Choosing fast fashion has environmental impacts across the globe

Tips for reducing your clothing, and carbon, foodprint

Volunteer fixer Kathryn Bahun helps an attendee of Repair Café Peterborough sew a patch on his jean jacket. Repair Café sewists can help you patch, stitch, and fix all sorts of clothing and apparel items, for free! Fixing rips and tears and updating with patches and custom embellishments helps clothing last longer, prevents un-necessary consumption of new items, and keeps clothes out of landfills.
Volunteer fixer Kathryn Bahun helps an attendee of Repair Café Peterborough sew a patch on his jean jacket. Repair Café sewists can help you patch, stitch, and fix all sorts of clothing and apparel items, for free! Fixing rips and tears and updating with patches and custom embellishments helps clothing last longer, prevents un-necessary consumption of new items, and keeps clothes out of landfills.
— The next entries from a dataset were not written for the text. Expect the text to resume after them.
Lemma case_ext_sim : state (dec f) = CHUNKED_IN_CHUNK_EXT ->
  sim (Some CHUNKED_IN_CHUNK_DATA) f out s (case_ext f).
Proof.
  intros Hst. unfold case_ext. unfold decoder_ok in Hok. rewrite Hst in Hok.
  assert (forall c, read_byte (dec f) c = read_ext (dec f) c) as Hread
    by (intros c; unfold read_byte; by rewrite Hst).
  apply find_sim.
  { intros c Hc. rewrite Hread. unfold read_ext. by rewrite Hc. }
  intros n c s' Hc Hf _ Hr _ Hl. specialize (Hread c). unfold read_ext in Hread. rewrite Hc in Hread.
  cbn [dec set_src]. destruct (Z.eqb_spec (bytes_left_in_chunk (dec f)) 0) as [E|E].
  - destruct (consume_trailer (dec f)).
    + eapply goes_on_sim; try done; [|by right]. split; [apply Hok|exact E].
    + exists [], s'. rewrite app_nil_r. rewrite feed_cons, Hread in Hf. by split_and!.
  - eapply goes_on_sim; try done; [|by left]. unfold decoder_ok.
    cbn [state set_state hex_count bytes_left_in_chunk]. lia.
Qed.

Lemma case_data_sim : state (dec f) = CHUNKED_IN_CHUNK_DATA ->
  sim (Some CHUNKED_IN_CHUNK_CRLF) f out s (case_data f).
Proof.
  intros Hst. unfold case_data. unfold decoder_ok in Hok. rewrite Hst in Hok.
  rewrite <- (rep_length _ _ _ Hrep). pose proof (feed_data (dec f) s Hst) as Hf.
  assert (forall n, length (if (dst f =? src f)%nat then buf f
    else memmove (buf f) (dst f) (src f) n) = length (buf f) \/ (length s < n)%nat) as Hlen.
  { intros n. pose proof (rep_length _ _ _ Hrep). pose proof Hrep as (_ & _ & _ & ?).
    destruct (dst f =? src f)%nat; [by left|]. unfold memmove.
    rewrite !length_app, !length_take, !length_drop. lia. }
  destruct (Z.ltb_spec (Z.of_nat (length s)) (bytes_left_in_chunk (dec f))) as [Hlt|Hge].
  - exists More, s, []. split_and!; [apply Hf; lia | | |by left].
    + pose proof (rep_move f out s (length s) (set_left (bytes_left_in_chunk (dec f) -
        Z.of_nat (length s)) (dec f)) Hrep (le_n _)) as Hm.
      by rewrite take_ge, drop_ge in Hm by lia.
    + cbn [buf]. destruct (Hlen (length s)); [done|lia].
  - cbv zeta. set (n := Z.to_nat (bytes_left_in_chunk (dec f))) in *.
    split; [|done]. exists (take n s), (drop n s). split_and!; [apply Hf; lia | | | |].
    + apply rep_move; [done|lia].
    + split; [apply Hok|done].
    + cbn [buf]. destruct (Hlen n); [done|lia].
    + rewrite length_drop. lia.
Qed.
You’ve heard of fast food, but have you heard of fast fashion? We all know how unhealthy fast food is, but did you know that the fashion industry has high costs for the planet and, yes, for your health too.

When we think about reducing our ecological impact on the earth, we may not think about the shirt on our back, but the fashion industry is complex involving design, production, textiles, shipping, retail, and disposal — do you really know what you’re wearing?

When considering the footprint that your t-shirt leaves on the earth, you might initially think about the pesticides used in farming the cotton, or the chemical dyes used to offer it in every shade of the rainbow.

The amount of natural resources needed to farm, harvest, and process your clothing really add up.

Environmental news source, EcoWatch reports that it takes more than 5,000 gallons of water to manufacture just one t-shirt and pair of jeans due to agricultural practices, irrigation, and the water requirements for cotton plants.

And, due to global markets, it is likely that your outfit was made overseas, so be sure to add on the environmental cost of shipping it across the ocean via freight container fueled by carbon-heavy fossil fuels.

Beyond the waste, pollutants, and toxins produced, today’s fashion industry has some lesser-known impacts that are build right into marketing plans and business models that have changed the way we shop, dress, and consume.

The clothing retail giants are constantly designing new looks and featuring “must have” styles that go from the catwalk to to the store fronts at a rate that makes trends quickly fall out of season — hence the term “fast fashion”.

Retailers are unveiling new lines of clothing at unprecedented rates, with shipments of new styles arriving at stores daily. Some chains have gone from releasing the typical “four seasons” of clothing to over 50, creating very high demand for the newest trends. Fast fashion wants you to see today’s trendy cardigan as tomorrow’s ugly sweater.

In North America, consumers purchase five times as much clothing as in the 1980s. According to popular second hand retailer Value Village, 85 percent of garments purchased end up in landfill each year — that’s 10.5 million tons of clothing!

Isn’t it more fitting for out-of-date accessories and unwanted apparel to find a new home rather than be tossed in the garbage? Donating items that are no longer loved is a solution that gives clothing another life in someone else’s wardrobe.

Unfortunately, today’s fast fashion clothing is actually becoming disposable as garments are generated on a business model of high volume production / low quality products. Poor clothing construction resulting from quick turnarounds makes today’s clothing wearable once or twice and only able to hold up to a few washes.

So unwanted used items that would normally be suitable as donations are just not holding up. Split seams and broken zippers that render clothing unwearable need to be repaired or they get tossed in the garbage.

You can take damaged clothing to a repair service. And, if you want to learn how to fix that tear in your jeans, Repair Café Peterborough can help! Volunteer fixers can help you repair an item that can be worn again by you, or donated for someone else to wear.

Repair Café Peterborough provides tools, materials, and volunteer fixers to help you make repairs to clothing, jewelry, and even to appliances, furniture, and pottery. They meet monthly with their next fix-it gathering on Saturday, February 11th from 3 to 6 p.m. at The Spill (414 George St. N., Peterborough).

Keeping unwanted items out of landfill means avoiding fast fashion retailers. Purchasing from local makers and small business retailers goes a long way to keep your money within the local economy and the quality control, close to home.

If you are bored with clothes that no longer inspire you, why not host a clothing swap? Instead of spending big bucks on new duds, trade up fashions with friends to reinvigorate your closet with items that are recycled and free.

Perhaps the best way to keep your clothing carbon footprint down is to resist the urge to wear the latest trends. Purchase less, buy second-hand, and invest in practical, well-made pieces where style and quality will stand up to the test of time.